Content starts
Lemma flush_section_ink chunks buffer : inks (contents (flush_section chunks buffer)) = inks (contents chunks) ++ ink (buffered buffer).
Proof.
  destruct buffer as [[n b]|]; simpl; [|by rewrite app_nil_r]. unfold push_chunk.
  rewrite map_app, inks_app. unfold inks at 2. simpl. by rewrite app_nil_r.
Qed.

Lemma foldl_renumbered more : ∀ chunks,
  contents (foldl (λ chunks c, chunks ++ [mkChunk (i32_wrap (Z.of_nat (length chunks))) (content c) (start_line c) (end_line c)]) chunks more) =
  contents chunks ++ contents more.
Proof.
  induction more as [|c more IH]; intros chunks; cbn [foldl]; [by rewrite app_nil_r|]. rewrite IH, map_app, <- app_assoc. done.
Qed.

Lemma add_body_ink ls chunks buffer sec : ∃ chunks' buffer', add_body ls (chunks, buffer) sec = Ok (chunks', buffer') ∧
  inks (contents chunks') ++ ink (buffered buffer') = inks (contents chunks) ++ ink (buffered buffer) ++ inks (slice_of ls sec).
Proof.
  destruct sec as [a b]. unfold add_body.
  assert (Hb : ink (join_lines ls a b) = inks (slice_of ls (a, b))) by (by apply ink_join). case_decide.
  - destruct (paragraphs_spec (join_lines ls a b) DEFAULT_PARAGRAPH_OPTS) as (out & -> & Hink & _); [simpl; lia|].
    cbn [obind]. eexists _, _. split; [done|]. rewrite foldl_renumbered, inks_app, flush_section_ink, <- Hb, <- Hink.
    simpl. rewrite app_nil_r, <- app_assoc. do 2 f_equal. rewrite map_map. done.
  - rewrite <- Hb. case_decide.
    + destruct buffer as [[n d]|]; eexists _, _; (split; [done|]); simpl; [|done].
      rewrite !ink_app. by destruct (ends_with_newline d).
    + eexists _, _. split; [done|]. unfold push_chunk. rewrite map_app, inks_app, flush_section_ink, <- !app_assoc.
      do 2 f_equal. unfold inks. simpl. by rewrite !app_nil_r.
Qed.

Lemma add_bodies_ink ls secs : ∀ chunks buffer, ∃ chunks' buffer', ofold (add_body ls) (chunks, buffer) secs = Ok (chunks', buffer') ∧
  inks (contents chunks') ++ ink (buffered buffer') =
    inks (contents chunks) ++ ink (buffered buffer) ++ inks (concat (map (slice_of ls) secs)).
Proof.
  induction secs as [|sec secs IH]; intros chunks buffer; cbn [ofold].
  - eexists _, _. split; [done|]. unfold inks at 3. simpl. by rewrite app_nil_r.
  - destruct (add_body_ink ls chunks buffer sec) as (c1 & b1 & -> & H1). cbn [obind].
    destruct (IH c1 b1) as (c2 & b2 & -> & H2). eexists _, _. split; [done|].
    simpl. rewrite H2, inks_app, !app_assoc, H1, !app_assoc. done.
Qed.

Lemma flush_last_ink chunks buffer : inks (contents (flush_last chunks buffer)) = inks (contents chunks) ++ ink (buffered buffer).
Proof.
  destruct buffer as [[n b]|]; simpl; [|by rewrite app_nil_r]. destruct (reverse chunks) as [|c before] eqn:E.
  - apply (f_equal reverse) in E. rewrite reverse_involutive in E. subst. unfold inks. simpl. by rewrite app_nil_r.
  - rewrite <- (reverse_involutive chunks), E, reverse_cons, !map_app, !inks_app, <- app_assoc. f_equal.
    unfold inks. simpl. rewrite !ink_app, !app_nil_r. by destruct (ends_with_newline (content c)).
Qed.

(** Heading chunking returns, for every language and any regular-expression
    engine; in order, every character that is not white space is in the chunks,
    which count from zero. *)
Theorem heading_text_kept s language : ∃ out, chunk_by_heading is_match s language = Ok out ∧
  inks (contents out) = ink s ∧ indexed out.
Proof.
  unfold chunk_by_heading. destruct (split_on_join newline s) as [_ Hne].
  rewrite decide_False by (by intros ?%nil_length_inv). destruct (headings_ok s language) as [Hlt Hs].
  destruct (sections_cover _ _ Hlt Hs Hne) as [Hcov Hsne]. rewrite decide_False by done.
  destruct (add_bodies_ink (split_on newline s) (sections_of (find_heading_lines is_match s language) (length (split_on newline s))) [] None)
    as (chunks & buffer & -> & Hink).
  cbn [obind fst snd]. destruct (renumber_spec (flush_last chunks buffer)) as (Hr & Hi & _).
  eexists. split; [done|]. split; [|done]. rewrite Hr, flush_last_ink, Hink, Hcov. simpl. apply ink_lines.
Qed.
End sections.

(** * Where the chunks are not as documented *)

Lemma split_on_lines sep ls : ls ≠ [] → Forall (λ l, sep ∉ l) ls → split_on sep (join [sep] ls) = ls.
Proof.
  intros Hne Hls. induction Hls as [|l ls Hl Hls IH]; [done|]. destruct ls as [|k ls].
  - simpl. clear -Hl. induction l as [|c l IH]; [done|]. apply not_elem_of_cons in Hl as [Hc Hl]. simpl.
    rewrite decide_False by done. by rewrite IH.
  - change (join [sep] (l :: k :: ls)) with (l ++ sep :: join [sep] (k :: ls)).
    assert (H : ∀ t, split_on sep (l ++ sep :: t) = l :: split_on sep t).
    { intros t. clear -Hl. induction l as [|c l IH]; simpl; [by rewrite decide_True|].
      apply not_elem_of_cons in Hl as [Hc Hl]. rewrite decide_False by done. by rewrite (IH Hl). }
    by rewrite H, IH.
Qed.

Lemma sections_of_seq n : sections_of (seq 0 (S n)) (S n) = map (λ i, (i, S i)) (seq 0 (S n)).
Proof.
  assert (H : foldl add_section ([], 0) (seq 0 (S n)) = (map (λ i, (i, S i)) (seq 0 n), n)).
  { induction n as [|n IH]; [done|]. rewrite seq_S, foldl_app, IH. cbn [foldl add_section].
    rewrite decide_True by (simpl; lia). rewrite (seq_S n), map_app. done. }
  unfold sections_of. rewrite H, decide_True by lia. by rewrite (seq_S n), map_app.
Qed.

(** The heading of a section without text. *)
Definition stub : text := chars "* a".

Lemma stub_sections n k : k ≤ n → ofold (add_body (replicate (S n) stub)) ([], None) (map (λ i, (i, S i)) (seq 0 (S k))) =
  Ok ([], Some (1, join [newline] (replicate (S k) stub))).
Proof.
  assert (Hj : ∀ i, i ≤ n → join_lines (replicate (S n) stub) i (S i) = stub).
  { intros i Hi. unfold join_lines. rewrite take_replicate, drop_replicate. by replace (S i `min` S n - i) with 1 by lia. }
  induction k as [|k IH]; intros Hk.
  - cbn [seq map ofold]. unfold add_body. rewrite Hj by lia. done.
  - rewrite seq_S, map_app, ofold_app, IH by lia. cbn [obind map ofold]. unfold add_body. rewrite Hj by lia.
    rewrite decide_False, decide_True by (simpl; lia). cbn [obind]. do 4 f_equal.
    assert (Hn : ends_with_newline (join [newline] (replicate (S k) stub)) = false).
    { clear. unfold ends_with_newline. apply bool_decide_eq_false.
      assert (last (join [newline] (replicate (S k) stub)) = Some 97%N) as ->; [|done].
      induction k as [|k IH]; [done|].
      change (join [newline] (replicate (S (S k)) stub)) with (stub ++ newline :: join [newline] (replicate (S k) stub)).
      by rewrite last_app_cons, last_cons, IH. }
    rewrite Hn. clear. induction k as [|k IH]; [done|].
    change (join [newline] (replicate (S (S k)) stub)) with (stub ++ newline :: join [newline] (replicate (S k) stub)).
    change (join [newline] (replicate (S (S (S k))) stub)) with (stub ++ newline :: join [newline] (replicate (S (S k)) stub)).
    rewrite <- app_assoc, <- app_comm_cons. by rewrite IH.
Qed.

(** Sections below the minimum gather in one buffer that no size bounds: a
    document of short sections is a single chunk, however many there are. *)
Theorem short_sections_unbounded (is_match : HeadingRe → text → bool) n : is_match org_heading_re stub = true →
  ∃ c, chunk_by_heading is_match (join [newline] (replicate (S n) stub)) "org" = Ok [c] ∧ length (content c) = 4 * n + 3.
Proof.
  intros Hre. set (s := join [newline] (replicate (S n) stub)).
  assert (Hs : split_on newline s = replicate (S n) stub).
  { apply split_on_lines; [done|]. apply Forall_replicate. by apply (bool_decide_unpack _). }
  assert (Hh : find_heading_lines is_match s "org" = seq 0 (S n)).
  { unfold find_heading_lines. rewrite decide_True by done. rewrite Hs, length_replicate. generalize 0. clear -Hre.
    induction (S n) as [|m IH]; intros k; [done|]. cbn [seq replicate zip zip_with]. rewrite filter_cons, decide_True by done.
    cbn [map fst]. by rewrite IH. }
  unfold chunk_by_heading. rewrite Hs, Hh, length_replicate, sections_of_seq, (stub_sections n n) by done.
  rewrite decide_False by done. cbn [seq map decide]. rewrite decide_False by done. cbn [obind fst snd].
  eexists. split; [done|]. cbn [content]. clear. induction n as [|n IH]; [done|].
  change (join [newline] (replicate (S (S n)) stub)) with (stub ++ newline :: join [newline] (replicate (S n) stub)).
  rewrite length_app, length_cons, IH. simpl. lia.
Qed.

Example short_sections_unbounded_witness :
  ∃ c, chunk_by_heading (λ _ l, starts_with l (chars "* ")) (join [newline] (replicate 1001 stub)) "org" = Ok [c] ∧
    length (content c) = 4003.
Proof. apply (short_sections_unbounded (λ _ l, starts_with l (chars "* ")) 1000). by vm_compute. Defined.

(** A wrapped line of a paragraph. *)
Definition wrap_word : text := chars "ab".

Lemma rejoin_wrapped n : rejoin_wrapped_lines (join [newline] (replicate (S n) wrap_word)) = join [32%N] (replicate (S n) wrap_word).
Proof.
  unfold rejoin_wrapped_lines. rewrite split_on_lines; [|done|apply Forall_replicate; by apply (bool_decide_unpack _)].
  induction n as [|n IH]; [done|].
  change (rejoin (replicate (S (S n)) wrap_word)) with (wrap_word ++ 32%N :: rejoin (replicate (S n) wrap_word)). by rewrite IH.
Qed.

(** Lines of a chunk are lines of the rejoined text: a paragraph wrapped over any
    number of lines that rejoin is reported as line one only. *)
Theorem rejoined_lines_misnumbered n : n ≤ 600 →
  ∃ c, chunk_paragraphs (join [newline] (replicate (S n) wrap_word)) DEFAULT_PARAGRAPH_OPTS = Ok [c] ∧
    length (lines (join [newline] (replicate (S n) wrap_word))) = S n ∧ start_line c = 1%Z ∧ end_line c = 1%Z.
Proof.
  intros Hn. set (s := join [32%N] (replicate (S n) wrap_word)).
  assert (Hlen : length s = 3 * n + 2).
  { unfold s. clear. induction n as [|n IH]; [done|].
    change (join [32%N] (replicate (S (S n)) wrap_word)) with (wrap_word ++ 32%N :: join [32%N] (replicate (S n) wrap_word)).
    rewrite length_app, length_cons, IH. simpl. lia. }
  assert (Hink : ink s ≠ []) by (unfold s; by destruct n).
  assert (Hs : split_on newline s = [s]).
  { apply (split_on_lines newline [s]); [done|]. apply Forall_singleton. unfold s. clear. induction n as [|n IH]; [by apply (bool_decide_unpack _)|].
    change (join [32%N] (replicate (S (S n)) wrap_word)) with (wrap_word ++ 32%N :: join [32%N] (replicate (S n) wrap_word)).
    apply not_elem_of_app. split; [by apply (bool_decide_unpack _)|]. by apply not_elem_of_cons. }
  assert (Hp : split_paragraphs s = [(1, 1, s)%Z]).
  { unfold split_paragraphs. rewrite Hs. cbn [paragraphs_from]. rewrite decide_False by (by intros ?%ink_blank).
    rewrite decide_True by done. cbn [app]. unfold flush. by rewrite decide_False by (by intros ->). }
  unfold chunk_paragraphs. cbn [join_short_lines DEFAULT_PARAGRAPH_OPTS]. rewrite rejoin_wrapped. fold s. rewrite Hp.
  rewrite decide_False by done. cbn [ofold]. unfold pack_paragraph. cbn [max_chunk_chars DEFAULT_PARAGRAPH_OPTS pk_buf].
  rewrite decide_False by lia. rewrite (decide_False (P := [] ≠ [] ∧ _)) by (by intros [? _]).
  cbn [obind pk_chunks pk_buf pk_start]. rewrite !decide_True by done. cbn [app]. unfold flush_buf. cbn [pk_buf].
  rewrite decide_False by (by intros ->). cbn [pk_chunks pk_start pk_end]. eexists. split; [done|]. split; [|done].
  unfold lines. rewrite split_on_lines; [|done|apply Forall_replicate; by apply (bool_decide_unpack _)].
  clear. induction n as [|n IH]; [done|].
  change (length (parts_lines (replicate (S (S n)) wrap_word))) with (S (length (parts_lines (replicate (S n) wrap_word)))). by rewrite IH.
Qed.

Example rejoined_lines_misnumbered_witness :
  ∃ c, chunk_paragraphs (join [newline] (replicate 10 wrap_word)) DEFAULT_PARAGRAPH_OPTS = Ok [c] ∧
    length (lines (join [newline] (replicate 10 wrap_word))) = 10 ∧ start_line c = 1%Z ∧ end_line c = 1%Z.
Proof. apply (rejoined_lines_misnumbered 9). lia. Defined.

Example paragraphs_exact_witness : ∃ out, chunk_paragraphs (chars "ab") DEFAULT_PARAGRAPH_OPTS = Ok out ∧ inks (contents out) = ink (chars "ab").
Proof. destruct (paragraphs_exact (chars "ab") DEFAULT_PARAGRAPH_OPTS) as (out & E & H & _); [simpl; lia|]. by exists out. Defined.

(** Two paragraphs that fill the maximum with one separator character are
    joined by two. *)
Example packed_over_the_maximum :
  length <$> (contents <$> match chunk_paragraphs (replicate 999 97%N ++ [46%N; newline; newline] ++ replicate 999 97%N) DEFAULT_PARAGRAPH_OPTS with
                Ok out => Some out | _ => None end) = Some 1 ∧
  (match chunk_paragraphs (replicate 999 97%N ++ [46%N; newline; newline] ++ replicate 999 97%N) DEFAULT_PARAGRAPH_OPTS with
   | Ok [c] => length (content c) | _ => 0 end) = 2001.
Proof. split; by vm_compute. Qed.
Content ends
Task prompt | Your task is to find every line above containing the word "Definition" and copy it.

Response box |
Definition stub : text := chars "* a".
Definition wrap_word : text := chars "ab".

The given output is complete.